(* ===== verification/CrawlerPacket.v ===== *)
(** * Packets exchanged with the web crawler (webcrawler/crawlerpacket.go)

    The data that the crawler and the gossiper exchange.  The channel [ResChan] that a
    packet carries for its answer is modelled where it is used. *)
From S2P Require Import Prelude DhtId.

(** occurrences of a keyword by url *)
Record KeywordToURLMap := mkKeywordToURLMap { km_Keyword : string; km_LinkData : gmap string Z }.
Record HyperlinkPackage := mkHyperlinkPackage {
  hp_Links : list string; hp_Encrypted : bool; hp_EncryptedLinks : bytes
}.
Record EncryptedCrawlerPacket := mkEncryptedCrawlerPacket { ecp_Packet : bytes; ecp_Origin : TypeID }.
Record OutBoundLinksPackage := mkOutBoundLinksPackage {
  ob_Url : string; ob_OutBoundLinks : list string
}.
Record Citations := mkCitations { ci_Url : string; ci_CitedBy : list string }.
Record CitationsPackage := mkCitationsPackage { cp_CitationsList : list Citations }.
Record IndexPackage := mkIndexPackage { ip_KeywordFrequencies : gmap string Z; ip_Url : string }.
Record PageHashPackage := mkPageHashPackage { ph_Hash : TypeID; ph_Type : string }.
Record PastMapPackage := mkPastMapPackage { pp_Content : bytes }.
Record DoneCrawl := mkDoneCrawl { dc_Delete : bool }.
Record PageInfo := mkPageInfo {
  pi_Hyperlinks : list string; pi_KeywordFrequencies : gmap string Z; pi_Hash : TypeID
}.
------------------------------------------------
WHAT YOU ARE ASKED TO DO
Among the lines above, please find those with "list" and copy them.

EXERCISE ANSWER
  hp_Links : list string; hp_Encrypted : bool; hp_EncryptedLinks : bytes
  ob_Url : string; ob_OutBoundLinks : list string
Record Citations := mkCitations { ci_Url : string; ci_CitedBy : list string }.
Record CitationsPackage := mkCitationsPackage { cp_CitationsList : list Citations }.
  pi_Hyperlinks : list string; pi_KeywordFrequencies : gmap string Z; pi_Hash : TypeID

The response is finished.